■ **Supplied records**
Lemma to_valid_id l : utf8_valid 0 l = true -> to_valid 0 l = l.
Proof.
  remember (length l) as k eqn:Hk. revert l Hk. induction (lt_wf k) as [k _ IH]. intros l -> Hv.
  destruct l as [|b l]; [done|]. cbn [to_valid utf8_valid] in *. destruct (decode_rune (b :: l)) as [r n] eqn:Hd.
  destruct ((r =? RuneError) && (n =? 1)%nat) eqn:E; [done|].
  destruct (decode_rune_spec (b :: l) r n Hd) as (Hn & _ & _); [done| |].
  { intros [-> ->]. done. }
  rewrite (skip_rune to_valid b l n to_valid_skip Hn). rewrite (skip_rune utf8_valid b l n utf8_valid_skip Hn) in Hv.
  rewrite (IH (length (drop n (b :: l)))); [apply take_drop| |done|done]. rewrite length_drop. lia.
Qed.

Lemma ascii_rune b l : byte_val b < 128 -> decode_rune (b :: l) = (byte_val b, 1%nat).
Proof. intros Hb. cbn [decode_rune]. decide_compares. done. Qed.

(** What [Marshal] writes for a string is scanned as a whole and read back as the
    string, up to bytes that are not UTF-8. *)
Lemma encode_string_stands l : stands_for (encode_string 0 l) (to_valid 0 l).
Proof.
  remember (length l) as k eqn:Hk. revert l Hk. induction (lt_wf k) as [k _ IH]. intros l ->.
  destruct l as [|b l]; [split; [done|by intros x]|]. cbn [encode_string to_valid].
  assert (forall m, (0 < m)%nat -> (length (drop m (b :: l)) < length (b :: l))%nat) as Hlt
    by (intros m Hm; rewrite length_drop; simpl; lia).
  destruct (Z.ltb_spec (byte_val b) 128) as [Hb|Hb].
  - rewrite ascii_rune by done. byte_facts. unfold RuneError. rewrite (proj2 (Z.eqb_neq (byte_val b) _)) by lia.
    cbn [andb take]. rewrite take_0. apply stands_for_app; [by apply stands_for_ascii|].
    apply (IH (length l)); [simpl; lia|done].
  - destruct (decode_rune (b :: l)) as [r n] eqn:Hd. destruct ((r =? RuneError) && (n =? 1)%nat) eqn:E.
    { apply stands_for_app; [by apply stands_for_u|]. apply (IH (length l)); [simpl; lia|done]. }
    assert (~ (r = RuneError /\ n = 1%nat)) as Hne by (by intros [-> ->]).
    destruct (decode_rune_spec (b :: l) r n Hd) as (Hn & He & _); [done..|].
    rewrite (skip_rune encode_string b l n encode_string_skip Hn), (skip_rune to_valid b l n to_valid_skip Hn).
    assert (stands_for (encode_string 0 (drop n (b :: l))) (to_valid 0 (drop n (b :: l)))) as Hrest.
    { apply (IH (length (drop n (b :: l)))); [apply Hlt; lia|done]. }
    destruct ((r =? 0x2028) || (r =? 0x2029)) eqn:Hls; (apply stands_for_app; [|done]).
    + rewrite <- He. apply orb_true_iff in Hls. rewrite !Z.eqb_eq in Hls.
      apply stands_for_u; [lia|]. unfold is_surrogate. by destruct Hls as [-> | ->].
    + apply (stands_for_rune (b :: l) r n); [done| |done|done]. intros b' l' [= -> ->]. done.
Qed.

Lemma scan_quoted s rest :
  scan_string (encode_string 0 s ++ c_quote :: rest) = Some (encode_string 0 s, rest).
Proof. rewrite <- (app_nil_r (encode_string 0 s)) at 2. by apply encode_string_stands. Qed.

Lemma unquote_encode s : unquote 0 (encode_string 0 s) = to_valid 0 s.
Proof. rewrite <- (app_nil_r (encode_string 0 s)). rewrite (proj2 (encode_string_stands s)). apply app_nil_r. Qed.

(** ** Numbers, proved *)

Lemma digit_val n : 0 <= n < 10 -> byte_val (byte_of (48 + n)) = 48 + n.
Proof. intros Hn. rewrite byte_val_of, Z.mod_small; lia. Qed.

Lemma dec_val_snoc l b : dec_val (l ++ [b]) = 10 * dec_val l + (byte_val b - 48).
Proof. unfold dec_val. by rewrite fold_left_app. Qed.

(** The digits: not empty, no leading zero but for zero itself, and the value. *)
Lemma dec_digits_spec fuel n acc :
  0 <= n < 10 ^ Z.of_nat fuel -> (0 < fuel)%nat ->
  exists b ds, dec_digits fuel n acc = (b :: ds) ++ acc /\ Forall (fun b => is_digit b = true) (b :: ds) /\
    dec_val (b :: ds) = n /\ (byte_val b = 48 -> ds = []).
Proof.
  revert n acc. induction fuel as [|fuel IH]; intros n acc Hn Hf; [lia|].
  assert (forall m, 0 <= m < 10 -> is_digit (byte_of (48 + m)) = true) as Hdig.
  { intros m Hm. unfold is_digit. rewrite digit_val by done. decide_compares. done. }
  cbn [dec_digits]. destruct (Z.ltb_spec n 10) as [Hs|Hs].
  - exists (byte_of (48 + n mod 10)), []. rewrite Z.mod_small by lia. split_and!; [done| | |done].
    + constructor; [apply Hdig; lia|constructor].
    + unfold dec_val. cbn [fold_left]. rewrite digit_val by lia. lia.
  - destruct (IH (n / 10) (byte_of (48 + n mod 10) :: acc)) as (b & ds & -> & Hfa & Hv & Hz).
    { rewrite Nat2Z.inj_succ, Z.pow_succ_r in Hn by lia. split; [apply Z.div_pos; lia|]. apply Z.div_lt_upper_bound; lia. }
    { destruct fuel; [simpl in Hn; lia|lia]. }
    exists b, (ds ++ [byte_of (48 + n mod 10)]). split_and!.
    + cbn [app]. by rewrite <- app_assoc.
    + rewrite app_comm_cons. apply Forall_app. split; [done|]. constructor; [apply Hdig, Z.mod_pos_bound; lia|constructor].
    + rewrite app_comm_cons, dec_val_snoc, Hv, digit_val by (apply Z.mod_pos_bound; lia).
      pose proof (Z.div_mod n 10). lia.
    + intros Hb. exfalso. specialize (Hz Hb) as ->. unfold dec_val in Hv. cbn [fold_left] in Hv.
      assert (1 <= n / 10) by (apply Z.div_le_lower_bound; lia). lia.
Qed.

■ **Work order**
Each record above should be given again exactly as it appears.

■ **Output for this task**
Lemma to_valid_id l : utf8_valid 0 l = true -> to_valid 0 l = l.
Proof.
  remember (length l) as k eqn:Hk. revert l Hk. induction (lt_wf k) as [k _ IH]. intros l -> Hv.
  destruct l as [|b l]; [done|]. cbn [to_valid utf8_valid] in *. destruct (decode_rune (b :: l)) as [r n] eqn:Hd.
  destruct ((r =? RuneError) && (n =? 1)%nat) eqn:E; [done|].
  destruct (decode_rune_spec (b :: l) r n Hd) as (Hn & _ & _); [done| |].
  { intros [-> ->]. done. }
  rewrite (skip_rune to_valid b l n to_valid_skip Hn). rewrite (skip_rune utf8_valid b l n utf8_valid_skip Hn) in Hv.
  rewrite (IH (length (drop n (b :: l)))); [apply take_drop| |done|done]. rewrite length_drop. lia.
Qed.

Lemma ascii_rune b l : byte_val b < 128 -> decode_rune (b :: l) = (byte_val b, 1%nat).
Proof. intros Hb. cbn [decode_rune]. decide_compares. done. Qed.

(** What [Marshal] writes for a string is scanned as a whole and read back as the
    string, up to bytes that are not UTF-8. *)
Lemma encode_string_stands l : stands_for (encode_string 0 l) (to_valid 0 l).
Proof.
  remember (length l) as k eqn:Hk. revert l Hk. induction (lt_wf k) as [k _ IH]. intros l ->.
  destruct l as [|b l]; [split; [done|by intros x]|]. cbn [encode_string to_valid].
  assert (forall m, (0 < m)%nat -> (length (drop m (b :: l)) < length (b :: l))%nat) as Hlt
    by (intros m Hm; rewrite length_drop; simpl; lia).
  destruct (Z.ltb_spec (byte_val b) 128) as [Hb|Hb].
  - rewrite ascii_rune by done. byte_facts. unfold RuneError. rewrite (proj2 (Z.eqb_neq (byte_val b) _)) by lia.
    cbn [andb take]. rewrite take_0. apply stands_for_app; [by apply stands_for_ascii|].
    apply (IH (length l)); [simpl; lia|done].
  - destruct (decode_rune (b :: l)) as [r n] eqn:Hd. destruct ((r =? RuneError) && (n =? 1)%nat) eqn:E.
    { apply stands_for_app; [by apply stands_for_u|]. apply (IH (length l)); [simpl; lia|done]. }
    assert (~ (r = RuneError /\ n = 1%nat)) as Hne by (by intros [-> ->]).
    destruct (decode_rune_spec (b :: l) r n Hd) as (Hn & He & _); [done..|].
    rewrite (skip_rune encode_string b l n encode_string_skip Hn), (skip_rune to_valid b l n to_valid_skip Hn).
    assert (stands_for (encode_string 0 (drop n (b :: l))) (to_valid 0 (drop n (b :: l)))) as Hrest.
    { apply (IH (length (drop n (b :: l)))); [apply Hlt; lia|done]. }
    destruct ((r =? 0x2028) || (r =? 0x2029)) eqn:Hls; (apply stands_for_app; [|done]).
    + rewrite <- He. apply orb_true_iff in Hls. rewrite !Z.eqb_eq in Hls.
      apply stands_for_u; [lia|]. unfold is_surrogate. by destruct Hls as [-> | ->].
    + apply (stands_for_rune (b :: l) r n); [done| |done|done]. intros b' l' [= -> ->]. done.
Qed.

Lemma scan_quoted s rest :
  scan_string (encode_string 0 s ++ c_quote :: rest) = Some (encode_string 0 s, rest).
Proof. rewrite <- (app_nil_r (encode_string 0 s)) at 2. by apply encode_string_stands. Qed.

Lemma unquote_encode s : unquote 0 (encode_string 0 s) = to_valid 0 s.
Proof. rewrite <- (app_nil_r (encode_string 0 s)). rewrite (proj2 (encode_string_stands s)). apply app_nil_r. Qed.

(** ** Numbers, proved *)

Lemma digit_val n : 0 <= n < 10 -> byte_val (byte_of (48 + n)) = 48 + n.
Proof. intros Hn. rewrite byte_val_of, Z.mod_small; lia. Qed.

Lemma dec_val_snoc l b : dec_val (l ++ [b]) = 10 * dec_val l + (byte_val b - 48).
Proof. unfold dec_val. by rewrite fold_left_app. Qed.

(** The digits: not empty, no leading zero but for zero itself, and the value. *)
Lemma dec_digits_spec fuel n acc :
  0 <= n < 10 ^ Z.of_nat fuel -> (0 < fuel)%nat ->
  exists b ds, dec_digits fuel n acc = (b :: ds) ++ acc /\ Forall (fun b => is_digit b = true) (b :: ds) /\
    dec_val (b :: ds) = n /\ (byte_val b = 48 -> ds = []).
Proof.
  revert n acc. induction fuel as [|fuel IH]; intros n acc Hn Hf; [lia|].
  assert (forall m, 0 <= m < 10 -> is_digit (byte_of (48 + m)) = true) as Hdig.
  { intros m Hm. unfold is_digit. rewrite digit_val by done. decide_compares. done. }
  cbn [dec_digits]. destruct (Z.ltb_spec n 10) as [Hs|Hs].
  - exists (byte_of (48 + n mod 10)), []. rewrite Z.mod_small by lia. split_and!; [done| | |done].
    + constructor; [apply Hdig; lia|constructor].
    + unfold dec_val. cbn [fold_left]. rewrite digit_val by lia. lia.
  - destruct (IH (n / 10) (byte_of (48 + n mod 10) :: acc)) as (b & ds & -> & Hfa & Hv & Hz).
    { rewrite Nat2Z.inj_succ, Z.pow_succ_r in Hn by lia. split; [apply Z.div_pos; lia|]. apply Z.div_lt_upper_bound; lia. }
    { destruct fuel; [simpl in Hn; lia|lia]. }
    exists b, (ds ++ [byte_of (48 + n mod 10)]). split_and!.
    + cbn [app]. by rewrite <- app_assoc.
    + rewrite app_comm_cons. apply Forall_app. split; [done|]. constructor; [apply Hdig, Z.mod_pos_bound; lia|constructor].
    + rewrite app_comm_cons, dec_val_snoc, Hv, digit_val by (apply Z.mod_pos_bound; lia).
      pose proof (Z.div_mod n 10). lia.
    + intros Hb. exfalso. specialize (Hz Hb) as ->. unfold dec_val in Hv. cbn [fold_left] in Hv.
      assert (1 <= n / 10) by (apply Z.div_le_lower_bound; lia). lia.
Qed.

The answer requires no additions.